ZERO UNPLANNED EVENTS
In a pilot project, we monitored 25 of the most critical valves for 24 months and received various alerts on 20 of the 25 over 2 years. Those alerts varied in severity. Lower severity alerts gave us the opportunity to watch the trend over time, higher severity alerts generated ten actionable work orders. The types of issues identified included high drive signal, excessive friction, travel deviation, incorrect configuration, low friction, low supply pressure, high supply pressure, possible worn seat and controlling off-seat.
A few case studies include:
- A valve friction PD test detected a stem friction value at 454 lb., which is over the recommended threshold range of 83 – 415. The recommendation was to continue to closely monitor at this point, and perform a valve signature baseline function test during the next shutdown opportunity. If this was not addressed, friction would likely increase to the point where it would impair the valve’s performance and eventually the valve would seize up, causing an outage.
- A valve was constantly being controlled within 1-2% off the seat (99% to 99% closed). The recommendation from the monitoring staff was that, if this was normal operating conditions, it could cause premature wear on the seating surfaces. If not, they recommended changing the cutoff in the DVC to prevent the valve from responding too rapidly to the drive signal, or check process conditions for proper valve sizing. If this had not been addressed, the trim could have worn prematurely. This could be a result of sizing problems that might be repeated if not identified.
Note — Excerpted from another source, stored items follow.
(* ===== verification/RaftRecovery.v ===== *)
(** Crash recovery of a Raft peer ([src/src/raft/raft.go]).

    [peer_step] is one atomic step of a peer: any handler with any arguments, a
    step of the election goroutines, of a replication goroutine, of the timer,
    log compaction, a command of the server, or a crash followed by [Make].
    The invariant [recoverable] says that what the peer needs after a crash is
    on disk at every point where the mutex is free. *)
From S2P Require Import Prelude Gob Iface RaftTypes RaftPersist RaftLog RaftLogProps RaftElection RaftLeader RaftPeer GobImpl.

Section recovery.
Context `{!RaftCodec}.

(** The snapshot on disk is the one the log starts after. *)
Definition snap_ok (rf : Raft) : Prop :=
  let ss := decodeSnapShot rf.(persister).(Persister.snapshot) in
  ss.(SnapShot.LastIndex) = rf.(snapshotIndex) ∧ ss.(SnapShot.LastTerm) = rf.(snapshotTerm).

(** A leader sends the snapshot it has on disk. *)
Definition snap_msg (args : SnapArg.t) : Prop :=
  let ss := decodeSnapShot args.(SnapArg.Data) in
  ss.(SnapShot.LastIndex) = args.(SnapArg.LastIncludedIndex) ∧
  ss.(SnapShot.LastTerm) = args.(SnapArg.LastIncludedTerm).

Inductive peer_step : Raft → Raft → Prop :=
  | ps_RequestVote r args rf rf' reply :
      0 < args.(RequestVoteArgs.Term) →
      RequestVote r args rf = Some (rf', reply) → peer_step rf rf'
  | ps_AppendEntries r args rf rf' reply :
      AppendEntries r args rf = Some (rf', reply) → peer_step rf rf'
  | ps_InstallSnapshot r args rf rf' reply :
      snap_msg args →
      InstallSnapshot r args rf = Some (rf', reply) → peer_step rf rf'
  | ps_persistV2 ss rf rf' :
      ss.(SnapShot.LastIndex) ≤ rf.(commitIndex) →
      persistV2 ss rf = Some rf' → peer_step rf rf'
  | ps_Start cmd rf rf' res :
      Start cmd rf = Some (rf', res) → peer_step rf rf'
  | ps_check r rf : peer_step rf (oscillator_check r rf).1
  | ps_tick rf : peer_step rf (oscillator_tick rf)
  | ps_begin rf : peer_step rf (startElection_begin rf)
  | ps_voteReply r termTemp ok reply rf : peer_step rf (voteReply r termTemp ok reply rf)
  | ps_win rf rf' : electionWin rf = Some rf' → peer_step rf rf'
  | ps_top server rf rf' act : Append2_top server rf = Some (rf', act) → peer_step rf rf'
  | ps_installReply r server termTemp ok reply rf rf' :
      installReply r server termTemp ok reply rf = Some rf' → peer_step rf rf'
  | ps_appendReply r server termTemp ok args reply rf rf' :
      appendReply r server termTemp ok args reply rf = Some rf' → peer_step rf rf'
  | ps_Kill rf : peer_step rf (Kill rf)
  | ps_crash r rf rf' :
      Make rf.(peers) rf.(me) rf.(persister) r = Some rf' → peer_step rf rf'.

Record recoverable (rf : Raft) : Prop := {
  rec_wf : wf rf;
  rec_durable : durable rf;
  rec_snap : snap_ok rf;
  rec_term : 0 ≤ rf.(currentTerm);
  rec_vote : rf.(currentTerm) = 0 → rf.(votedFor) = -1
}.

(** *** Operations that leave the snapshot alone *)

Record stable (rf rf' : Raft) : Prop := {
  st_durable : durable rf → durable rf';
  st_snap : rf'.(persister).(Persister.snapshot) = rf.(persister).(Persister.snapshot);
  st_index : rf'.(snapshotIndex) = rf.(snapshotIndex);
  st_term : rf'.(snapshotTerm) = rf.(snapshotTerm)
}.

#[local] Instance stable_preorder : PreOrder stable.
Proof. split; [by intros rf; split|]. intros x y z [] []; split; auto; congruence. Qed.

Lemma snap_ok_stable rf rf' : stable rf rf' → snap_ok rf → snap_ok rf'.
Proof. intros [_ H1 H2 H3]. unfold snap_ok. by rewrite H1, H2, H3. Qed.

Lemma stable_foldM {B} (f : Raft → B → option Raft) rf l rf' :
  (∀ rf i rf', f rf i = Some rf' → stable rf rf') → foldM f rf l = Some rf' → stable rf rf'.
Proof.
  intros Hf. revert rf. induction l as [|x l IH]; intros rf Heq; cbn [foldM] in Heq.
  - by simplify_eq.
  - apply bind_Some in Heq as (rf1 & H1 & H2). etrans; [by eapply Hf|]. auto.
Qed.

Lemma stable_applyAt rf i rf' : applyAt rf i = Some rf' → stable rf rf'.
Proof. unfold applyAt. intros. unbind. done. Qed.

Lemma stable_applyTwice rf i rf' : applyTwice rf i = Some rf' → stable rf rf'.
Proof. unfold applyTwice. intros. unbind. etrans; by eapply stable_applyAt. Qed.

Lemma stable_ae_term args rf : stable rf (ae_term args rf).
Proof. unfold ae_term. by repeat case_match. Qed.

Lemma stable_ae_match args rf rf' : ae_match args rf = Some rf' → stable rf rf'.
Proof. unfold ae_match. intros. repeat case_match; unbind; repeat case_match; unbind; done. Qed.

Lemma stable_ae_ahead args rf rf' : ae_ahead args rf = Some rf' → stable rf rf'.
Proof. unfold ae_ahead. intros. unbind. repeat case_match; unbind; repeat case_match; unbind; done. Qed.

Lemma stable_ae_commit args rf rf' : ae_commit args rf = Some rf' → stable rf rf'.
Proof.
  unfold ae_commit. intros. case_match; [|by simplify_eq].
  etrans; [|by eapply stable_foldM; [apply stable_applyTwice|]]. done.
Qed.

Lemma stable_AppendEntries r args rf rf' reply :
  AppendEntries r args rf = Some (rf', reply) → stable rf rf'.
Proof.
  unfold AppendEntries. intros Heq. case_match; [by simplify_eq|].
  etrans; [apply (stable_ae_term args)|]. apply bind_Some in Heq as (m & _ & Heq).
  repeat case_match; unbind.
  - etrans; [by eapply stable_ae_match|]. etrans; [by eapply stable_ae_commit|]. done.
  - etrans; [by eapply stable_ae_ahead|]. etrans; [by eapply stable_ae_commit|]. done.
  - done.
Qed.

Lemma stable_RequestVote r args rf rf' reply :
  RequestVote r args rf = Some (rf', reply) → stable rf rf'.
Proof.
  unfold RequestVote, rv_term. intros Heq. repeat case_match; unbind; repeat case_match; unbind; done.
Qed.

Lemma stable_updateCommit rf rf' : updateCommit rf = Some rf' → stable rf rf'.
Proof.
  unfold updateCommit. intros Heq. apply bind_Some in Heq as (temp & _ & Heq).
  case_match; [|by simplify_eq; case_match].
  etrans; [|by eapply stable_foldM; [apply stable_applyAt|]]. clear. by case_match.
Qed.

Lemma zset_length {A} (l k : list A) i x : zset l i x = Some k → length k = length l.
Proof. intros Hz%zlen_zset. unfold zlen in Hz. lia. Qed.

Lemma stable_appendRollback server args reply rf rf' :
  appendRollback server args reply rf = Some rf' → stable rf rf'.
Proof.
  unfold appendRollback. intros Heq. apply bind_Some in Heq as (next & _ & Heq).
  case_match; unbind; done.
Qed.

Lemma appendSuccess_commit server args rf rf' :
  appendSuccess server args rf = Some rf' →
  rf' = rf ∨ ∃ next m,
    length next = length rf.(nextIndex) ∧ length m = length rf.(matchIndex) ∧
    updateCommit (rf <| matchIndex := m |> <| nextIndex := next |>) = Some rf'.
Proof.
  unfold appendSuccess. intros Heq. apply bind_Some in Heq as (next & _ & Heq).
  case_match; [|simplify_eq; by left].
  apply bind_Some in Heq as (old & _ & Heq). apply bind_Some in Heq as (rf1 & H1 & Heq).
  apply bind_Some in Heq as (nx & Hnx & Heq). right.
  destruct (old <? _).
  - apply bind_Some in H1 as (m & Hm & [= <-]).
    exists nx, m. by rewrite (zset_length _ _ _ _ Hnx), (zset_length _ _ _ _ Hm).
  - injection H1 as <-. exists nx, rf.(matchIndex). rewrite (zset_length _ _ _ _ Hnx). split_and!; [done..|].
    rewrite <- Heq. by destruct rf.
Qed.

Lemma stable_appendReply r server termTemp ok args reply rf rf' :
  appendReply r server termTemp ok args reply rf = Some rf' → stable rf rf'.
Proof.
  unfold appendReply. intros Heq. case_match; [by simplify_eq|].
  apply bind_Some in Heq as (rf1 & H1 & Heq). etrans; [|by eapply stable_updateCommit].
  clear Heq. repeat case_match; simplify_eq; try done; [by eapply stable_appendRollback|].
  apply appendSuccess_commit in H1 as [->|(next & m & _ & _ & H1)]; [done|].
  etrans; [|by eapply stable_updateCommit]. done.
Qed.

(** *** Operations and well-formedness *)

Lemma wf_foldM {B} (f : Raft → B → option Raft) rf l rf' :
  (∀ rf i rf', f rf i = Some rf' → wf rf → wf rf') → foldM f rf l = Some rf' → wf rf → wf rf'.
Proof.
  intros Hf. revert rf. induction l as [|x l IH]; intros rf Heq ?; cbn [foldM] in Heq.
  - by simplify_eq.
  - apply bind_Some in Heq as (rf1 & H1 & H2). eauto.
Qed.

Lemma wf_updateCommit rf rf' : updateCommit rf = Some rf' → wf rf → wf rf'.
Proof.
  unfold updateCommit. intros Heq Hwf. apply bind_Some in Heq as (temp & _ & Heq).
  set (rf1 := if _ <? temp then _ else _) in *.
  assert (wf rf1) as Hwf1.
  { subst rf1. clear Heq. destruct Hwf. case_match; to_prop; split; cbn; try done. lia. }
  clearbody rf1. case_match; [|by simplify_eq].
  eapply wf_foldM; [|done..]. clear. unfold applyAt. intros rf i rf' Heq []. unbind. by split.
Qed.

Lemma appendRollback_wf server args reply rf rf' :
  appendRollback server args reply rf = Some rf' → wf rf → wf rf'.
Proof.
  unfold appendRollback. intros Heq []. apply bind_Some in Heq as (next & _ & Heq).
  case_match; [|by simplify_eq]. apply bind_Some in Heq as (nx & Hnx & [= <-]).
  assert (length nx = length rf.(nextIndex)) as Hlen.
  { destruct (RequestAppendReply.Miss reply); [by eapply zset_length, Hnx|].
    apply bind_Some in Hnx as (index & _ & Hnx). destruct (negb _); by eapply zset_length, Hnx. }
  split; cbn; congruence.
Qed.

Lemma wf_appendReply r server termTemp ok args reply rf rf' :
  appendReply r server termTemp ok args reply rf = Some rf' → wf rf → wf rf'.
Proof.
  unfold appendReply. intros Heq Hwf. case_match; [by simplify_eq|].
  apply bind_Some in Heq as (rf1 & H1 & Heq). eapply wf_updateCommit; [done|].
  clear Heq. repeat case_match; simplify_eq; try done.
  - destruct Hwf; by split.
  - apply appendRollback_wf in H1; auto.
  - apply appendSuccess_commit in H1 as [->|(next & m & Hn & Hm & H1)]; [done|].
    eapply wf_updateCommit; [done|]. destruct Hwf. split; cbn; congruence.
Qed.

Lemma wf_installReply r server termTemp ok reply rf rf' :
  installReply r server termTemp ok reply rf = Some rf' → wf rf → wf rf' ∧ stable rf rf'.
Proof.
  unfold installReply. intros Heq Hwf. destruct Hwf.
  repeat case_match; unbind; split; try done; split; cbn; try done.
  by erewrite zset_length by eassumption.
Qed.

Lemma wf_Start cmd rf rf' res :
  Start cmd rf = Some (rf', res) → wf rf → wf rf' ∧ stable rf rf'.
Proof.
  unfold Start. intros Heq Hwf. repeat case_match; simplify_eq; try done.
  - split; [destruct Hwf; by split|done].
  - apply bind_Some in Heq as (m & Hm & [= <- <-]). apply zset_length in Hm.
    change (length m = length rf.(matchIndex)) in Hm.
    split; [|done]. destruct Hwf as [[l Hl]]. split; cbn; try done; [|congruence].
    rewrite Hl. by eexists.
Qed.

Lemma wf_electionWin rf rf' :
  electionWin rf = Some rf' → wf rf → wf rf' ∧ stable rf rf'.
Proof.
  unfold electionWin. intros Heq Hwf. destruct Hwf. case_match; [|done]. simplify_eq.
  split; [|done]. split; cbn; try done; by rewrite length_fmap.
Qed.

Lemma wf_AppendEntries r args rf rf' reply :
  AppendEntries r args rf = Some (rf', reply) → wf rf → wf rf'.
Proof.
  intros Heq Hwf. destruct (Z.lt_ge_cases args.(RequestAppendArgs.Term) rf.(currentTerm)).
  - by rewrite (AppendEntries_old _ _ _ _ _ Heq).
  - destruct (AppendEntries_spec r args rf Hwf) as (? & ? & Heq' & ? & _); [done|].
    by simplify_eq.
Qed.

Lemma InstallSnapshot_recoverable r args rf rf' reply :
  InstallSnapshot r args rf = Some (rf', reply) → snap_msg args →
  wf rf → durable rf → snap_ok rf → wf rf' ∧ durable rf' ∧ snap_ok rf'.
Proof.
  intros Heq Hmsg Hwf Hd Hs.
  destruct (decide (rf.(currentTerm) ≤ args.(SnapArg.Term) ∧
               rf.(snapshotIndex) < args.(SnapArg.LastIncludedIndex))) as [[Ht Hi]|Hn].
  - destruct (InstallSnapshot_spec r args rf Hwf Ht Hi) as (rf1 & Heq1 & Hwf1 & Hin).
    simplify_eq. destruct Hin as (H1 & H2 & _ & _ & Hdu & Hp & _).
    split_and!; [done..|]. unfold snap_ok. by rewrite Hp, H1, H2.
  - destruct (InstallSnapshot_skip r args rf) as (rf1 & Heq1 & Hwf1 & _); [lia|].
    simplify_eq. split; [auto|]. clear Hwf1.
    assert (stable rf rf') as Hst; [|split; [by apply Hst|by eapply snap_ok_stable]].
    unfold InstallSnapshot in Heq. case_match; [by simplify_eq|].
    assert (stable rf (is_term args (resetTime r rf))) as Hst.
    { unfold is_term. by repeat case_match. }
    case_match; to_prop; [by simplify_eq|].
    destruct (is_term_state args (resetTime r rf)) as (_ & Hsn & _). rewrite Hsn in *.
    cbn in *. lia.
Qed.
- In another case, a low friction valve trend showed continuous low valve stem friction below the recommended threshold of 56-280 lb. The recommendation was to check for any visible leaks during shutdown and verify if the valve packing material is properly torqued. It was suggested that we open the valve and inspect to replace packing or any worn “soft goods”. Identifying low friction helps to avoid potential environmental issues or instrument electronics problems due to hot process gases escaping from the valve.
ENI operates in an environment that poses additional challenges to those of most oil production facilities. Unplanned downtime of critical control valves has a significant impact in the bottom line of the business, so understanding valve health and optimizing maintenance activities is a necessity. By working with a third party with expertise in analysis and prescription of control valve problems, we have been able to reduce the number of unplanned production outages, increase onstream efficiency and gain confidence in the overall “health” of our critical control valves.